* Task directions
Where in the material does the word "Emem" appear? Copy each line that has it.

Segment Open

(** What sending a message does. *)
Lemma send_run o i w :
  chat_inv w →
  let '(r, w') := MessageService.send o i w in
  chat_inv w' ∧ ∀ m, r = Ok m → m ∈ chat_messages (db w') ∧
    msg_channel_id m = sm_channelId i ∧ msg_client_message_id m = sm_clientMessageId i.
Proof.
  intros Hok. unfold MessageService.send, bind at 1, ChannelRepository.isMember, bind at 1, select_one. tables.
  destruct (List.find _ (channel_members (db w))) as [mem|] eqn:Emem; cbn [is_null negb ret]; [|by split].
  apply find_some_elem in Emem as [Hmem Hof]. bool_to_prop.
  assert (Hdr : drawn (draws w) (sm_channelId i)).
  { pose proof (co_members _ _ Hok) as Hall. rewrite Forall_forall in Hall.
    unfold ChannelRepository.of_member in *. bool_to_prop.
    match goal with E : chm_channel_id mem = _ |- _ => rewrite <- E end. by apply Hall. }
  unfold bind at 1, MessageRepository.findByClientMessageId, select_one. tables.
  destruct (List.find _ (chat_messages (db w))) as [m0|] eqn:Ecl.
  { split; [done|]. intros m [= <-]. apply find_some_elem in Ecl as [? E].
    unfold MessageRepository.by_client_id in E. by bool_to_prop. }
  unfold bind at 1. destruct (check_parent_run (sm_channelId i) (sm_parentMessageId i) w) as [Ew Hpar].
  destruct (MessageService.check_parent _ _ w) as [[[]|e] w1]; cbn [fst snd] in *; subst w1; [|by split].
  unfold bind at 1.
  destruct (nextSequence_run (sm_channelId i) w) as [(e & ->)|(v & Hv & Hb & ->)]; [by split|].
  unfold MessageRepository.create, bind, gen_random_uuid, now. cbn -[chat_inv].
  destruct (is_val (sm_parentMessageId i) "") eqn:Ev.
  { cbn -[chat_inv]. split; [|done]. unfold chat_inv. cbn. apply (chat_ok_mono _ (draws w)); [lia|].
    eapply chat_ok_seq; [exact Hok|exact Hv|lia]. }
  cbn -[chat_inv]. set (row := mkChatMessageRow _ _ _ _ _ _ _ _ _ _ _ _ _). split.
  - unfold chat_inv. cbn. eapply (chat_ok_frame _ _ (S (draws w))).
    + apply (chat_ok_message (db w) (draws w) _ row v); cbn; try done; [lia|].
      intros p Hp. by apply Hpar.
    + lia.
    + done.
    + done.
    + eapply members_mono; [|exact (co_members _ _ Hok)]. cbn. lia.
  - intros m [= <-]. split_and!; [|done|done]. apply elem_of_app. right. by left.
Qed.

Lemma chat_send o i : preserves chat_inv (MessageService.send o i).
Proof.
  intros w Hw. pose proof (send_run o i w Hw) as Hs. destruct (MessageService.send o i w) as [r w'].
  by destruct Hs.
Qed.
End messages.

Section others.
Context `{Redis, !RedisHash, Random, !RandomLaws _}.

(** Updates of messages that change neither place nor order. *)
Lemma chat_ok_update d n P f :
  chat_ok d n →
  (∀ m, msg_sequence_number (f m) = msg_sequence_number m ∧ msg_channel_id (f m) = msg_channel_id m ∧
     msg_client_message_id (f m) = msg_client_message_id m ∧ msg_id (f m) = msg_id m ∧
     msg_parent_message_id (f m) = msg_parent_message_id m) →
  chat_ok (d <| chat_messages := upd_where P f (chat_messages d) |>) n.
Proof.
  intros [C1 C2 C3 C4 C5 C6] Hf.
  assert (Hin : ∀ m, m ∈ upd_where P f (chat_messages d) → ∃ m0, m0 ∈ chat_messages d ∧
    msg_sequence_number m = msg_sequence_number m0 ∧ msg_channel_id m = msg_channel_id m0 ∧
    msg_parent_message_id m = msg_parent_message_id m0).
  { intros m (m0 & Hm0 & [[_ ->]|[_ ->]])%elem_of_upd_where; exists m0; [|done].
    destruct (Hf m0) as (? & ? & ? & ? & ?). done. }
  assert (Hout : ∀ m0, m0 ∈ chat_messages d → ∃ m, m ∈ upd_where P f (chat_messages d) ∧
    msg_id m = msg_id m0 ∧ msg_channel_id m = msg_channel_id m0 ∧ msg_parent_message_id m = msg_parent_message_id m0).
  { intros m0 Hm0. destruct (Hf m0) as (? & ? & ? & ? & ?). exists (if P m0 then f m0 else m0).
    split; [|by destruct (P m0)]. apply elem_of_upd_where. exists m0. destruct (P m0); auto. }
  split; cbn.
  - intros c. specialize (C1 c). revert C1. generalize (chat_messages d) as l.
    assert (E : ∀ l, msg_sequence_number <$> List.filter (in_channel c) (upd_where P f l) =
      msg_sequence_number <$> List.filter (in_channel c) l).
    { intros l. induction l as [|m l IH]; [done|]. unfold upd_where in *. cbn.
      destruct (Hf m) as (E1 & E2 & _). assert (in_channel c (if P m then f m else m) = in_channel c m) as ->.
      { unfold in_channel. destruct (P m); by rewrite ?E2. }
      destruct (in_channel c m); cbn; rewrite IH; [|done]. destruct (P m); by rewrite ?E1. }
    intros l. by rewrite E.
  - intros m v Hm Hv. destruct (Hin m Hm) as (m0 & Hm0 & -> & Ec & _). rewrite Ec in Hv. by eapply C2.
  - rewrite fmap_upd_where; [done|]. intros m _. destruct (Hf m) as (_ & -> & -> & _). done.
  - intros m p Hm Hp. destruct (Hin m Hm) as (m0 & Hm0 & _ & -> & Ep). rewrite Ep in Hp.
    destruct (C4 m0 p Hm0 Hp) as (q & Hq & <- & <- & Hqp). destruct (Hout q Hq) as (q' & ? & ? & ? & ?).
    exists q'. split_and!; congruence.
  - done.
  - apply Forall_upd_where; [|done]. intros m _. destruct (Hf m) as (_ & -> & _). done.
Qed.

Lemma chat_deleteMessage o i c u : preserves chat_inv (MessageService.deleteMessage o i c u).
Proof.
  unfold MessageService.deleteMessage, MessageRepository.softDelete.
  apply preserves_bind; [|intros b; apply preserves_if; [apply preserves_throw|apply preserves_ret]].
  apply preserves_bind; [by apply chat_read|intros t].
  apply preserves_bind; [|intros; apply preserves_ret].
  intros w Hw. by apply chat_ok_update.
Qed.

Lemma chat_updateLastRead c u s : preserves chat_inv (ChannelRepository.updateLastRead c u s).
Proof.
  unfold ChannelRepository.updateLastRead. apply preserves_bind; [by apply chat_read|intros t].
  apply preserves_bind; [|intros; apply preserves_ret]. intros w Hw.
  eapply chat_ok_frame; [exact Hw|cbn; lia|done|done|]. cbn. tables.
  apply Forall_upd_where; [done|]. exact (co_members _ _ Hw).
Qed.

Lemma chat_dropSequences : preserves chat_inv dropDeletedChannelSequences.
Proof.
  unfold dropDeletedChannelSequences. apply preserves_bind; [by apply chat_read|intros t].
  apply preserves_bind; [by apply chat_read|intros rows]. apply preserves_for_each. intros ch w Hw.
  destruct Hw as [C1 C2 C3 C4 C5 C6]. split; cbn; try done.
  intros m v Hm [_ Hv]%lookup_delete_Some. by eapply C2.
Qed.
End others.

(** ** Sequences of calls *)

Inductive chat_call :=
  | CreateDirect (orgId creatorId otherUserId : string)
  | CreateGroup (orgId creatorId name : string) (memberIds : list string)
  | CreateWorkspaceChannel (orgId creatorId name workspaceId : string)
  | Send (orgId : string) (input : SendMessageInput)
  | DeleteMessage (orgId messageId channelId userId : string)
  | UpdateLastRead (channelId userId : string) (sequence : Z)
  | DropSequences.

Section calls.
Context `{Redis, !RedisHash, Random}.

Definition chat_exec (c : chat_call) (w : World) : World :=
  match c with
  | CreateDirect o u v => (ChannelService.createDirect o u v w).2
  | CreateGroup o u name l => (ChannelService.createGroup o u name l w).2
  | CreateWorkspaceChannel o u name ws => (ChannelService.createWorkspaceChannel o u name ws w).2
  | Send o i => (MessageService.send o i w).2
  | DeleteMessage o m c u => (MessageService.deleteMessage o m c u w).2
  | UpdateLastRead c u s => (ChannelRepository.updateLastRead c u s w).2
  | DropSequences => (dropDeletedChannelSequences w).2
  end.

(** Calls, each at its time. *)
Definition chat_run (cs : list (Z * chat_call)) (w : World) : World :=
  foldl (λ w '(t, c), chat_exec c (w <| clock := t |>)) w cs.
End calls.

Section reach.
Context `{Redis, !RedisHash, Random, !RandomLaws _}.

Lemma chat_exec_inv c w : chat_inv w → chat_inv (chat_exec c w).
Proof.
  destruct c; [apply chat_createDirect|apply chat_createGroup|apply chat_createWorkspaceChannel|
    apply chat_send|apply chat_deleteMessage|apply chat_updateLastRead|apply chat_dropSequences].
Qed.

Lemma chat_run_inv cs w : chat_inv w → chat_inv (chat_run cs w).
Proof.
  revert w. induction cs as [|[t c] cs IH]; intros w Hw; [done|]. cbn. apply IH, chat_exec_inv, Hw.
Qed.
End reach.

(** ** Direct channels *)

Section direct.
Context `{Redis, !RedisHash, Random, !RandomLaws _}.

Definition pair_key (p : DirectChannelPairRow) : string * string * string :=
  (dcp_org_id p, dcp_user_a_id p, dcp_user_b_id p).

(** One channel per pair of users, and channels have their own identifiers. *)
Definition direct_ok (w : World) : Prop :=
  NoDup (pair_key <$> direct_channel_pairs (db w)) ∧ NoDup (ch_id <$> channels (db w)) ∧
  Forall (λ c, drawn (draws w) (ch_id c)) (channels (db w)).

(** The two tables after a call: longer, and still so. *)
Definition grows (w w' : World) : Prop :=
  (∃ l, direct_channel_pairs (db w') = direct_channel_pairs (db w) ++ l) ∧
  (∃ l, channels (db w') = channels (db w) ++ l) ∧ direct_ok w' ∧ draws w ≤ draws w'.

Lemma grows_refl w : direct_ok w → grows w w.
Proof. intros Hw. split_and!; [exists []..|done|done]; by rewrite app_nil_r. Qed.

Lemma grows_trans w1 w2 w3 : grows w1 w2 → grows w2 w3 → grows w1 w3.
Proof.
  intros ([l1 E1] & [l2 E2] & _ & ?) ([l3 E3] & [l4 E4] & ? & ?). split_and!; [| |done|lia].
  - exists (l1 ++ l3). by rewrite E3, E1, <- app_assoc.
  - exists (l2 ++ l4). by rewrite E4, E2, <- app_assoc.
Qed.

Definition growing {A} (m : M A) : Prop := ∀ w, direct_ok w → grows w (m w).2.

Lemma growing_bind {A B} (m : M A) (k : A → M B) : growing m → (∀ a, growing (k a)) → growing (bind m k).
Proof.
  intros Hm Hk w Hw. unfold bind. specialize (Hm w Hw). destruct (m w) as [[a|e] w1]; [|done].
  eapply grows_trans; [exact Hm|]. apply Hk. apply Hm.
Qed.

Lemma growing_catch {A} (m : M A) h : growing m → (∀ e, growing (h e)) → growing (catch m h).
Proof.
  intros Hm Hk w Hw. unfold catch. specialize (Hm w Hw). destruct (m w) as [[a|e] w1]; [done|].
  eapply grows_trans; [exact Hm|]. apply Hk. apply Hm.
Qed.

Lemma growing_for_each {A} (l : list A) f : (∀ x, growing (f x)) → growing (for_each l f).
Proof.
  intros Hf. induction l as [|x l IH]; cbn; [intros w Hw; by apply grows_refl|]. by apply growing_bind.
Qed.

(** A rollback keeps the draws only. *)
Lemma growing_transaction {A} (m : M A) : growing m → growing (withTransaction m).
Proof.
  intros Hm w Hw. unfold withTransaction. specialize (Hm w Hw).
  destruct (m w) as [[a|e] w1]; [done|]. destruct Hm as (_ & _ & _ & Hd), Hw as (Hp & Hc & Hdr).
  split_and!; cbn; [exists []; by rewrite app_nil_r|exists []; by rewrite app_nil_r| |done].
  split_and!; cbn; [done|done|]. eapply Forall_impl; [exact Hdr|]. intros c. by apply drawn_mono.
Qed.

(** Operations on other parts of the state. *)
Lemma growing_other {A} (m : M A) :
  (∀ w, direct_channel_pairs (db (m w).2) = direct_channel_pairs (db w) ∧
        channels (db (m w).2) = channels (db w) ∧ draws w ≤ draws (m w).2) → growing m.
Proof.
  intros Hm w (Hp & Hc & Hdr). destruct (Hm w) as (E1 & E2 & Hd).
  split_and!; [exists []; by rewrite app_nil_r|exists []; by rewrite app_nil_r| |done].
  split_and!; rewrite ?E1, ?E2; [done|done|]. eapply Forall_impl; [exact Hdr|]. intros c. by apply drawn_mono.
Qed.

Lemma growing_create o ty by_ name ws : growing (ChannelRepository.create o ty by_ name ws).
Proof.
  intros w (Hp & Hc & Hdr). unfold ChannelRepository.create, bind, gen_random_uuid, now, insert_row, ret. cbn.
  split_and!; cbn; [exists []; by rewrite app_nil_r|by eexists| |lia]. tables.
  split_and!; cbn; [done| |].
  - rewrite fmap_app. apply NoDup_app. split; [done|]. split; [|apply NoDup_singleton].
    intros id (c & -> & Hin)%list_elem_of_fmap E%list_elem_of_singleton. cbn in E.
    rewrite Forall_forall in Hdr. destruct (Hdr c Hin) as (k & ? & Ek). rewrite Ek in E.
    apply random_uuid_inj in E. lia.
  - apply Forall_app. split; [|constructor; [exists (draws w); cbn; split; [lia|done]|done]].
    eapply Forall_impl; [exact Hdr|]. intros c. apply drawn_mono. lia.
Qed.

Lemma growing_pair o a b c : growing (ChannelRepository.insertDirectPair o a b c).
Proof.
  unfold ChannelRepository.insertDirectPair. apply growing_bind; [by apply growing_other|intros t].
  destruct (negb _); [by apply growing_other|]. intros w (Hp & Hc & Hdr). unfold insert_unique. tables.
  destruct (existsb _ _) eqn:Ex; cbn; [by apply grows_refl|].
  split_and!; cbn; [by eexists|exists []; by rewrite app_nil_r| |lia]. tables.
  split_and!; cbn; [|done|done].
  rewrite fmap_app. apply NoDup_app. split; [done|]. split; [|apply NoDup_singleton].
  intros k (p & -> & Hin)%list_elem_of_fmap E%list_elem_of_singleton.
  assert (Hf : existsb (λ p, ChannelRepository.of_pair o a b p || (dcp_channel_id p =? c)%string)
    (direct_channel_pairs (db w)) = true); [|congruence].
  apply existsb_exists. exists p. rewrite <- list_elem_of_In. split; [done|].
  injection E as E1 E2 E3. unfold ChannelRepository.of_pair. by rewrite E1, E2, E3, !String.eqb_refl.
Qed.
End direct.

Section direct_calls.
Context `{Redis, !RedisHash, Random, !RandomLaws _}.

(** Splits a run into its steps; a step on other tables is evaluated. *)
Ltac grow :=
  repeat (intros; match goal with
  | |- growing (bind _ _) => apply growing_bind
  | |- growing (catch _ _) => apply growing_catch
  | |- growing (for_each _ _) => apply growing_for_each
  | |- growing (withTransaction _) => apply growing_transaction
  | |- growing (ChannelRepository.create _ _ _ _ _) => apply growing_create
  | |- growing (ChannelRepository.insertDirectPair _ _ _ _) => apply growing_pair
  | |- growing (if ?b then _ else _) => destruct b
  | |- growing (match ?x with _ => _ end) => destruct x
  | |- growing (FeatureFlagService.isEnabled ?o ?k) =>
      apply growing_other; intros w; destruct (isEnabled_reads o k w) as [-> ->]; done
  | |- growing _ =>
      apply growing_other; intros w;
      unfold throw, ret, now, select, select_one, MembershipRepository.findMembership, create_channel_sequence,
        nextSequence, insert_or_ignore, insert_row, gen_random_uuid, update_where, drop_sequence;
      repeat case_match; cbn; split_and!; try reflexivity; lia
  end).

Segment Closed

* The completed task
  destruct (List.find _ (channel_members (db w))) as [mem|] eqn:Emem; cbn [is_null negb ret]; [|by split].
  apply find_some_elem in Emem as [Hmem Hof]. bool_to_prop.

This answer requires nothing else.